Publication of the list led gay-marriage groups to push for boycotts of the donors’ businesses. A forensic specialist hired by NOM determined that the leaked document originated from the IRS after uncovering a redacted IRS watermark that only appears in documents in the agency’s internal computer system. NOM is filing a lawsuit to discover who is behind this illegal breach of information that is punishable by up to five years in prison.

“I remind people that the abuse of the IRS for political purposes was one of the charges of impeachment that had been drawn up against Richard Nixon before he resigned back in 1974,” said John Eastman, NOM’s chairman. He added that some of NOM’s major donors are reluctant to continue giving if their personal information can’t be kept private.

Eastman recognized that the pro-life groups, the traditional marriage groups, and the Tea Party groups all are guilty of being on the wrong side of the Obama administration.

Wagenmaker, who specializes in representing nonprofits before the IRS, said the agency historically zeros in on money issues and the misuse of donations. Are the nonprofit leaders paying themselves, getting insider deals, or making loans with contributions?

“These things are natural for the IRS to be a watchdog for,” she said. “But now the IRS is asking about people’s message.
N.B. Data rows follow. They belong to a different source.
Lemma MonoInv_enter (w : World) (q : CreateBlockRequest) :
  Inv w -> MonoInv w ->
  MonoInv (issue (CmdCreateBlock (next_req w) q (audioMeta_of (audioState (app w)) (wall w))) w).
Proof.
  intros HI HM. destruct (audioMeta_of (audioState (app w)) (wall w)) as [meta|] eqn:Hm.
  - apply audioMeta_of_some in Hm as (_ & Hrid & st & Hst & Ht).
    destruct HM as [M1 M2 M3]. unfold issue. split; simpl; rewrite create_metas_app; simpl.
    + apply rid_sorted_snoc; [exact M1|]. intros x Hx Heq. rewrite Ht.
      exact (M3 _ st Hrid Hst x Hx Heq).
    + intros x Hx. rewrite started_rids_app. apply elem_of_app. left.
      apply elem_of_app in Hx as [Hx|Hx]; [auto|].
      apply list_elem_of_singleton in Hx. subst x.
      destruct (inv_current _ HI _ Hrid) as [l ->]. apply elem_of_app. right. set_solver.
    + intros r st' Hr Hst' x Hx Heq. rewrite Hrid in Hr. injection Hr as <-.
      rewrite Hst in Hst'. injection Hst' as <-.
      apply elem_of_app in Hx as [Hx|Hx]; [exact (M3 _ st Hrid Hst x Hx Heq)|].
      apply list_elem_of_singleton in Hx. subst x. lia.
  - apply (MonoInv_frame w _ HM); simpl.
    + rewrite create_metas_app. simpl. apply app_nil_r.
    + eauto.
    + lia.
    + left. auto.
Qed.

Lemma MonoInv_step (w : World) (e : Event) :
  Inv w -> MonoInv w -> wall_ok w e -> MonoInv (step w e).
Proof.
  intros HI HM Hok. destruct e as [d|t|content|pid| |n]; simpl in Hok |- *.
  - apply (MonoInv_frame w _ HM); simpl; [reflexivity|exists []; rewrite app_nil_r; reflexivity|lia|left; auto].
  - apply (MonoInv_frame w _ HM); simpl; [reflexivity|exists []; rewrite app_nil_r; reflexivity|lia|left; auto].
  - destruct (trim_nonempty content); [|exact HM].
    destruct (currentPage (app w)) as [page|]; [|exact HM].
    destruct (tauri w); [apply MonoInv_enter; assumption|].
    pose proof (createBlock_audio false (Err "") (app w)) as Ha.
    destruct (createBlock false (Err "") (app w)) as [s r]. simpl in Ha.
    apply (MonoInv_frame w _ HM); simpl.
    + rewrite create_metas_app, create_metas_settle. apply app_nil_r.
    + eauto.
    + lia.
    + left. rewrite ?Ha. auto.
  - destruct (tauri w).
    + apply (MonoInv_frame w _ HM); simpl.
      * rewrite create_metas_app. apply app_nil_r.
      * eauto.
      * lia.
      * left. auto.
    + apply (MonoInv_frame w _ HM); simpl.
      * rewrite create_metas_app. apply app_nil_r.
      * eauto.
      * lia.
      * left. auto.
  - destruct (truthy_str (recordingId (audioState (app w)))).
    + destruct (recordingId (audioState (app w))) as [r|] eqn:Hr; [|exact HM].
      destruct (tauri w).
      * apply (MonoInv_frame w _ HM); simpl.
        -- rewrite create_metas_app. apply app_nil_r.
        -- eauto.
        -- lia.
        -- left. auto.
      * apply (MonoInv_frame w _ HM); simpl.
        -- rewrite create_metas_app. apply app_nil_r.
        -- eauto.
        -- lia.
        -- right. left. reflexivity.
    + apply (MonoInv_frame w _ HM); simpl.
      * rewrite create_metas_app. apply app_nil_r.
      * eauto.
      * lia.
      * left. auto.
  - destruct (pending w !! n) as [c|] eqn:Hc; [|exact HM].
    destruct (resolve_audio c (delete n (pending w)) w) as (Hm & Hos & Hw & Ha).
    apply (MonoInv_frame w _ HM Hm Hos); [lia|].
    destruct Ha as [Ha|[Ha|Ha]]; [left; exact Ha|right; left; exact Ha|].
    right. right. exists (uuid (db_next_uuid (db w))). split; [exact Ha|].
    intros meta Hx Heq. apply (issued_fresh (db w) (recording_id meta)); [|exact Heq].
    apply (inv_started _ HI), (mi_started _ HM _ Hx).
Qed.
As long as the IRS is charged with regulating political speech there are going to be problems.”

Wagenmaker has worked on four cases where the IRS has conducted viewpoint profiling. The big question many social conservatives are asking in the aftermath of the IRS’ overreach: How many sprouting local groups did not have the resources to break through IRS roadblocks? How many no longer exist or can’t expand or were silenced because they were put on a watch list and couldn’t fight IRS muscle? As Martinek with the Iowa pro-life group says, “Trying to fight the IRS can squash your hopes.”

Capitol Hill lawmakers are getting daily phone calls from constituents who oversee conservative groups wondering whether viewpoint discrimination is at the heart of recent IRS audits and delays.